2. I am a Sole Proprietor and plan to open a Plan with Nucare. I have an expense coming up that will exceed the $1500 yearly limit. Can I carry forward that deduction?
Yes, you can submit an eligible expense over multiple years until it is fully re-imbursed.
3. Our company has some employees and some shareholders and some who are both. How do we ensure our PHSP is set up according to the rules?
A PHSP is designed as an “employee” benefit and not a “shareholder” benefit. All members of the PHSP must be employees, so workers who are “shareholders-only” should establish themselves as employees as well. For planholders who are one-person companies and use dividends for the bulk of their compensation, they should pay themselves at least some salary to meet this definition. Lump sum employment bonuses paid at year end will avoid payroll administration. Consult your accounting or taxation advisor for advice on this matter.
4. How do we control the costs of health benefits using a PHSP?
While no employee can be excluded from participating in your PHSP, the planholder can contain the costs of operating a benefit plan. This is accomplished by assigning your employees into classes of coverage. Those employees which have a key role in the company such as the owner or principal can have a higher limit; middle management or supervisory level employees can be grouped with slightly less coverage. Clerical or labourers can have a class with lower coverage. And temporary, seasonal or part-time employees can be managed with probation periods, minimum hour limits and lower coverage. You can also make your PHSP optional with the choice of opting out.

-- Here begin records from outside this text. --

Lemma StoreEvents_events (new : list BrowsingEvent) (s : EncryptedStore) :
  events_ (StoreEvents new s) =
  skipn (evicted (List.length (events_ s)) (List.length new)) (events_ s ++ new).
Proof using Type.
  revert s. induction new as [|event new IH]; intros s.
  - unfold evicted. simpl. now rewrite app_nil_r.
  - rewrite StoreEvents_cons, IH, StoreEvent_events. unfold GetEventCount, evicted.
    destruct (Z.ltb_spec kMaxCachedEvents (Z.of_nat (List.length (events_ s)) + 1))
      as [Hfull|Hroom]; unfold kMaxCachedEvents in *.
    + destruct (events_ s) as [|oldest rest]; [simpl in Hfull; lia|].
      cbn [tl app List.length] in *. rewrite length_app. cbn [List.length].
      replace (Nat.min (S (List.length new))
                 (S (List.length rest) + S (List.length new) - Z.to_nat 10000))
        with (S (List.length new)) by lia.
      replace (Nat.min (List.length new)
                 (List.length rest + 1 + List.length new - Z.to_nat 10000))
        with (List.length new) by lia.
      cbn [skipn]. now rewrite <- app_assoc.
    + rewrite length_app. cbn [List.length]. rewrite <- app_assoc. cbn [app].
      f_equal. lia.
Qed.
(** * string2shape: the C entry points of obj2string (WFObjectToString.cpp)

    A shallow embedding of the exported functions of
    [WFObjectToString.cpp] (latest revision: [WFObjectToString],
    [WFObjectToStrings], [WFObjectRandomVariations], [fixVariation],
    [StringToWFObject]; first revision: [testGraphConstruction]) and of
    the parts of the C++ standard library they rely on
    ([std::string], [std::getline], [operator>>] on [unsigned int]).

    The classes that the entry points call into ([WFObject],
    [CollisionDetector], [GrammarCheck], [Wiggle],
    [GraphToStringConverter], [VariationGenerator], [WFObjectGenerator],
    the exporters) live in other files of the repository; they are the
    operations of the class [Backend], and every definition and theorem
    about an entry point is stated for an arbitrary backend. *)

From Stdlib Require Import ZArith List Ascii String Lia Bool.
From stdpp Require Import base list gmap.

Open Scope Z_scope.

(** ** Machine integers *)

Module Word.

(** [unsigned int] is 32 bits wide, [size_t] 64 bits wide. *)
Definition uint_modulus : Z := 2 ^ 32.
Definition size_modulus : Z := 2 ^ 64.

Definition UINT_MAX : Z := uint_modulus - 1.

Definition to_uint (z : Z) : Z := z mod uint_modulus.
Definition to_size (z : Z) : Z := z mod size_modulus.

Definition uint_add (a b : Z) : Z := to_uint (a + b).
Definition size_add (a b : Z) : Z := to_size (a + b).
Definition size_sub (a b : Z) : Z := to_size (a - b).
(** C4: deleting through the API keeps the record and marks it.  For every
  record [c] that a name has, the record [c'] that [Delete] puts has the
  desired state "destroyed" and may continue, and its current state, plan and
  credentials are those of [c].  When the store takes the [Put], [Delete]
  answers 202 and the name has the record [c'] afterwards; when the store
  refuses it, [Delete] answers 500 and the name still has [c].  So whatever
  [Delete] answers the name has a record afterwards, and after a 202 that
  record is [c'].  For a name with no record [Delete] answers 404 and leaves
  the store as it was. *)
Theorem Delete_keeps_the_record (cs : S) (id : string) :
  (forall c : store.Cluster O,
     store.Get cs id = Ok (Some c) ->
     exists c' : store.Cluster O,
       c'.(store.Cluster.DesiredState) = "destroyed"
       /\ c'.(store.Cluster.CanContinue) = true
       /\ c'.(store.Cluster.CurrentState) = c.(store.Cluster.CurrentState)
       /\ c'.(store.Cluster.Plan) = c.(store.Cluster.Plan)
       /\ c'.(store.Cluster.ProvisionerCredentials)
          = c.(store.Cluster.ProvisionerCredentials)
       /\ (forall cs' : S,
             store.Put cs id c' = (cs', None) ->
             Delete cs id
             = (cs', {| Response.Code := http.StatusAccepted;
                        Response.Body := Text ("ok" +:+ newline) |})
             /\ store.Get cs' id = Ok (Some c'))
       /\ (forall (cs' : S) (err : error),
             store.Put cs id c' = (cs', Some err) ->
             Delete cs id = (cs, WriteHeader http.StatusInternalServerError)
             /\ store.Get cs id = Ok (Some c))
       /\ (forall (cs' : S) (resp : Response O),
             Delete cs id = (cs', resp) ->
             (exists c'', store.Get cs' id = Ok (Some c''))
             /\ (resp.(Response.Code) = http.StatusAccepted ->
                 store.Get cs' id = Ok (Some c'))))
  /\ (store.Get cs id = Ok None ->
      Delete cs id = (cs, WriteHeader http.StatusNotFound)).
Proof.
  unfold Delete, getFromStore, putToStore. split.
  - intros c Hget. rewrite Hget.
    exists (store.Cluster.with_CanContinue
              (store.Cluster.with_DesiredState c "destroyed") true).
    do 5 (split; [reflexivity |]).
    split; [| split].
    + intros cs' Hput. rewrite Hput. split; [reflexivity |].
      apply (store.Get_Put _ _ _ _ Hput).
    + intros cs' err Hput. rewrite Hput.
      apply store.Put_failed in Hput. subst cs'. split; reflexivity.
    + intros cs' resp.
      destruct (store.Put cs id _) as [cs1 [err|]] eqn:Hput; intros [= <- <-].
      * apply store.Put_failed in Hput. subst cs1.
        split; [eauto | discriminate].
      * apply store.Get_Put in Hput. split; [eauto | intros _; exact Hput].
  - intros Hget. rewrite Hget. reflexivity.
Qed.

(** C10: [Create] writes to the store at most once, and only after every
  check has succeeded.  When it does not answer 202 the store is as it was
  before the call; when it answers 202 the request was decoded and valid, its
  name had no record, the record was built, and the store is the one the
  single [Put] of that record left. *)
Theorem Create_is_atomic (cs : S) (body : result (ClusterRequest O)) :
  ((snd (Create cs body)).(Response.Code) <> http.StatusAccepted ->
   fst (Create cs body) = cs)
  /\ ((snd (Create cs body)).(Response.Code) = http.StatusAccepted ->
      exists (req : ClusterRequest O) (sc : store.Cluster O),
        body = Ok req
        /\ fst (validate req) = true
        /\ store.Get cs req.(ClusterRequest.Name) = Ok None
        /\ buildStoreCluster req = Ok sc
        /\ store.Put cs req.(ClusterRequest.Name) sc = (fst (Create cs body), None)).
Proof.
  destruct (Create cs body) as [cs' resp] eqn:Hcreate. cbn [fst snd]. split.
  - now apply (Create_not_Accepted cs cs' body resp).
  - now apply (Create_Accepted cs cs' body resp).
Qed.

Context `{!install.PlannerExpands O}.

(** C7: after a [Create] that answered 202, the name of the request has a
  record whose current state is "planned" and which may continue, and [Get]
  of that name answers 200 with a response whose etcd, master, worker and
  ingress counts are those of the request. *)
Theorem Create_then_Get (cs cs' : S) (req : ClusterRequest O) (resp : Response O) :
  Create cs (Ok req) = (cs', resp) ->
  resp.(Response.Code) = http.StatusAccepted ->
  exists (sc : store.Cluster O) (r : ClusterResponse O),
    store.Get cs' req.(ClusterRequest.Name) = Ok (Some sc)
    /\ sc.(store.Cluster.CurrentState) = "planned"
    /\ sc.(store.Cluster.CanContinue) = true
    /\ Get cs' req.(ClusterRequest.Name)
       = (cs', {| Response.Code := http.StatusOK; Response.Body := OneCluster r |})
    /\ r.(ClusterResponse.Name) = req.(ClusterRequest.Name)
    /\ r.(ClusterResponse.CurrentState) = "planned"
    /\ r.(ClusterResponse.EtcdCount) = req.(ClusterRequest.EtcdCount)
    /\ r.(ClusterResponse.MasterCount) = req.(ClusterRequest.MasterCount)
    /\ r.(ClusterResponse.WorkerCount) = req.(ClusterRequest.WorkerCount)
    /\ r.(ClusterResponse.IngressCount) = req.(ClusterRequest.IngressCount).
Proof.
  intros Hcreate Hcode.
  destruct (Create_Accepted _ _ _ _ Hcreate Hcode)
    as (req' & sc & [= <-] & _ & _ & Hbuild & Hput).
  apply store.Get_Put in Hput.
  destruct (buildStoreCluster_Ok _ _ Hbuild)
    as (planner & p & Hwrite & Hread & _ & Hcur & Hcan & He & Hm & Hw & Hi).
  destruct (install.Read_WritePlanTemplate _ _ _ Hwrite Hread)
    as (Hpe & Hpm & Hpw & Hpi).
  cbn in Hpe, Hpm, Hpw, Hpi.
  exists sc, (buildResponse req.(ClusterRequest.Name) sc).
  split; [assumption |]. split; [assumption |]. split; [assumption |].
  split; [unfold Get, getFromStore; now rewrite Hput |].
  unfold buildResponse; cbn.
  rewrite He, Hm, Hw, Hi. repeat split; assumption.
Qed.

End Handlers.

(** * Validation of a patch *)

Section Patch.
Context {O : Type}.

Lemma clusterPatch_validate_errs (p : clusterPatch O) :
  clusterPatch_validate p =
    validator.valid
      {| validator.errs :=
          (violations p.(clusterPatch.request)
           ++ when (negb (String.eqb p.(clusterPatch.id)
                            p.(clusterPatch.request).(ClusterRequest.Name)))
                (Errorf "name must be the name of the cluster addressed")
           ++ when (negb (String.eqb p.(clusterPatch.request).(ClusterRequest.Name)
                            p.(clusterPatch.inStore).(store.Cluster.Plan).(install.Plan.Cluster).(install.Cluster.Name)))
                (Errorf "name cannot be changed")
           ++ when (negb (p.(clusterPatch.request).(ClusterRequest.EtcdCount)
                          =? p.(clusterPatch.inStore).(store.Cluster.Plan).(install.Plan.Etcd).(install.NodeGroup.ExpectedCount))%Z)
                (Errorf "cluster.etcdCount cannot be changed"))%list |}.
Proof.
  unfold clusterPatch_validate, validator.validate, validate, ClusterRequest_validatable.
  rewrite validate_eq_violations, validate_adds, !addError_when, !addError_addError.
  unfold newValidator, validator.addError; cbn [validator.errs app].
  now rewrite <- ?app_assoc.
Qed.

(** C3: the validation of a patch fails whenever the name addressed differs
  from the name of the request, or the name of the request from the name
  stored, or the etcd count of the request from the etcd count stored; when
  the three agree and the request passes the validation of a create request,
  the patch passes, whatever its master, worker and ingress counts and its
  credentials are. *)
Theorem clusterPatch_validate_identity (p : clusterPatch O) :
  (p.(clusterPatch.id) <> p.(clusterPatch.request).(ClusterRequest.Name)
   \/ p.(clusterPatch.request).(ClusterRequest.Name)
      <> p.(clusterPatch.inStore).(store.Cluster.Plan).(install.Plan.Cluster).(install.Cluster.Name)
   \/ p.(clusterPatch.request).(ClusterRequest.EtcdCount)
      <> p.(clusterPatch.inStore).(store.Cluster.Plan).(install.Plan.Etcd).(install.NodeGroup.ExpectedCount) ->
   fst (validate p) = false)
  /\ (p.(clusterPatch.id) = p.(clusterPatch.request).(ClusterRequest.Name) ->
      p.(clusterPatch.request).(ClusterRequest.Name)
      = p.(clusterPatch.inStore).(store.Cluster.Plan).(install.Plan.Cluster).(install.Cluster.Name) ->
      p.(clusterPatch.request).(ClusterRequest.EtcdCount)
      = p.(clusterPatch.inStore).(store.Cluster.Plan).(install.Plan.Etcd).(install.NodeGroup.ExpectedCount) ->
      fst (validate p.(clusterPatch.request)) = true ->
      validate p = (true, [])).
Proof.
  change (validate p) with (clusterPatch_validate p).
  change (validate (clusterPatch.request p))
    with (ClusterRequest_validate (clusterPatch.request p)).
  rewrite clusterPatch_validate_errs, valid_errs, validate_eq_violations.
  cbn [fst]. split.
  - intros Hdiff.
    destruct (violations _); [| reflexivity]. cbn [app].
    destruct Hdiff as [H | [H | H]].
    + apply String.eqb_neq in H. rewrite H. reflexivity.
    + apply String.eqb_neq in H. rewrite H.
      destruct (negb _); reflexivity.
    + apply Z.eqb_neq in H. rewrite H.
      do 2 (destruct (negb (String.eqb _ _))); reflexivity.
  - intros Hid Hname Hetcd Hreq.
    destruct (violations _); [| discriminate]. cbn [app].
    apply String.eqb_eq in Hid, Hname. apply Z.eqb_eq in Hetcd.
    rewrite Hid, Hname, Hetcd. reflexivity.
Qed.

End Patch.

(** The rows of [TestUpdateValidationShouldError], each with the verdict the
  test expects of it; the validation of a patch gives every one of them. *)
Lemma TestUpdateValidationShouldError :
  let row id req inStore :=
    fst (validate {| clusterPatch.id := id; clusterPatch.request := req;
                     clusterPatch.inStore := inStore |}) in
  let stored := testInStore "foo" 3 2 5 2 in
  let newKeys :=
    {| Provisioner.Provider := "aws";
       Provisioner.AWSOptions :=
         Some {| AWSProvisionerOptions.AWSProvisionerOptions := tt;
                 AWSProvisionerOptions.AccessKeyID := "ACCESS_ID_NEW";
                 AWSProvisionerOptions.SecretAccessKey := "SECRET_NEW" |} |} in
  [ row "foo" foo stored;
    row "foo" (testRequest "foo" "installed" 3 2 5 0 testProvisioner) stored;
    row "foo" (testRequest "foo" "installed" 3 3 6 3 newKeys) stored;
    row "bar" foo stored;
    row "foo" (testRequest "bar" "installed" 3 2 5 2 testProvisioner) stored;
    row "foo" foo (testInStore "bar" 3 2 5 2);
    row "foo" (testRequest "foo" "installed" 5 2 5 2 testProvisioner) stored;
    row "foo" (testRequest "foo" "installed" 3 0 5 2 testProvisioner) stored;
    row "foo" (testRequest "foo" "installed" 3 2 0 2 testProvisioner) stored;
    row "foo" (testRequest "foo" "installed" 3 2 5 (-1) testProvisioner) stored ]
  = [ true; true; true; false; false; false; false; false; false; false ].
Proof. vm_compute. reflexivity. Qed.

(** * Further properties of validation *)

Section ValidationExactly.
Context {O : Type}.

Lemma Provisioner_validate_true (p : Provisioner O) :
  fst (Provisioner_validate p) = true <-> validProvisioner p.
Proof.
  rewrite Provisioner_validate_errs, valid_errs. cbn [fst].
  unfold validProvisioner, missing. destruct p as [provider opts].
  cbn [Provisioner.Provider Provisioner.AWSOptions].
  destruct (String.eqb_spec provider "") as [-> | Hgiven].
  { cbn. split; [discriminate | intros [Haws _]; discriminate Haws]. }
  destruct (String.eqb_spec provider "aws") as [-> | Hother].
  - destruct opts as [o|].
    + destruct (String.eqb_spec (AWSProvisionerOptions.AccessKeyID o) "") as [Hk|Hk];
        destruct (String.eqb_spec (AWSProvisionerOptions.SecretAccessKey o) "") as [Hs|Hs];
        cbn; split; try discriminate;
        try (intros [_ (o' & Ho & Hk' & Hs')]; injection Ho as <-; contradiction).
      * intros _. split; [reflexivity |]. exists o. repeat split; assumption.
      * reflexivity.
    + cbn. split; [discriminate | intros [_ (o' & Ho & _)]; discriminate Ho].
  - destruct (util.Contains provider validProvisionerProviders) eqn:Hc.
    { apply Contains_In in Hc. destruct Hc as [Hc | []]. congruence. }
    cbn. split; [discriminate | intros [Haws _]; contradiction].
Qed.

(** A provisioner passes its validation exactly when its provider is "aws"
  and its options are given with both keys.  With no provider it gets the
  one error that asks for a provider, whatever its options are; with the
  provider "aws" and no options it gets the two errors on the keys. *)
Theorem Provisioner_validate_passes_exactly (p : Provisioner O) :
  (validate p = (true, []) <-> validProvisioner p)
  /\ (fst (validate p) = true <-> validProvisioner p)
  /\ (p.(Provisioner.Provider) = "" ->
      validate p = (false, [Errorf "provisioner.provider cannot be empty"]))
  /\ (p.(Provisioner.Provider) = "aws" -> p.(Provisioner.AWSOptions) = None ->
      validate p
      = (false, [Errorf "provisioner.options.accessKeyID cannot be empty";
                 Errorf "provisioner.options.secretAccessKey cannot be empty"])).
Proof.
  change (validate p) with (Provisioner_validate p).
  assert (Hiff : fst (Provisioner_validate p) = true <-> validProvisioner p)
    by apply Provisioner_validate_true.
  split; [| split; [exact Hiff | split]].
  - rewrite <- Hiff. rewrite Provisioner_validate_errs, valid_errs. cbn [fst].
    destruct (_ ++ _)%list; split; try reflexivity; discriminate.
  - intros Hp. rewrite Provisioner_validate_errs, valid_errs, Hp. reflexivity.
  - intros Haws Hnone. rewrite Provisioner_validate_errs, valid_errs.
    unfold missing. rewrite Haws, Hnone. reflexivity.
Qed.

5. How much should I set as my class limits?
You can equate $2000 to a one dollar per hour pay raise over a 2000 hour working year for your employees. From our experience, an average family of 4 spends about that much in routine expenses each year. So depending on your generosity and ability of your company to pay the costs of your PHSP you can consider that as your middle level class. Management could be higher and operating staff could be lower. You can operate for some time and determine if that works for you. You, as the planholder can lower or raise these limits at any time simply by letting us know your intentions.
6. What is the meaning of “total income” and “income from sources other than self-employment” when I am determining if my self employed business is eligible for a PHSP?
For the purpose of PHSP eligibility, your total income is the amount from line 150 of your income tax return, (before you deduct any amounts for a PHSP); minus the amounts you entered on lines 207(RPP Deductions), 212(Union Dues), 217(Business Investment Losses), 221(Carrying Charges), 229(Other Employment Expenses), 231(Clergy Residence Deductions), and 232(Other Deductions). For the purpose of PHSP eligibility, your income from sources other than self-employment is the amount from line 150 of your income tax return, (before you deduct any amounts for a PHSP); minus the amounts you entered on lines 135 to143(Business, Professional, Commission, Fishing, Farming Incomes excluding business losses which reduced the net amount reported on those lines), 207(RPP Deductions), 212(Union Dues), 217(Business Investment Losses), 221(Carrying Charges), 229(Other Employment Expenses), 231(Clergy Residence Deductions), and 232(Other Deductions).
7. If I enroll, how can I be sure you’re trustworthy and legitimate?
Nucare has been operating and offering our health benefit plans to our clients for seven years. While we are as legitimate as any PHSP provider in Canada, we will need to earn your trust to keep your business. With our company operating on only 10% profit margin, you can be sure we are not a get rich quick scheme. To be prosperous we need to have a long, positive relationship with your business.
8. I currently have a traditional benefits plan. Why should I switch?
Benefit premiums have risen over the last few years and are set to rise again. Limits to coverage, partial reimbursement and fee guides all limit what you get back. In general, benefit plans are structured for providers to make a 35-50% margin over actual claims costs. This means that few people actually claim sufficient amounts to cover the premiums they pay. By having a PHSP you pay for only what you use and this can add up to significant saving each year on top of the potential tax savings. In addition to cost savings, a PHSP has a number of other advantages over traditional benefit plans, including more comprehensive coverage, 100% reimbursement, greater flexibility, and simplicity.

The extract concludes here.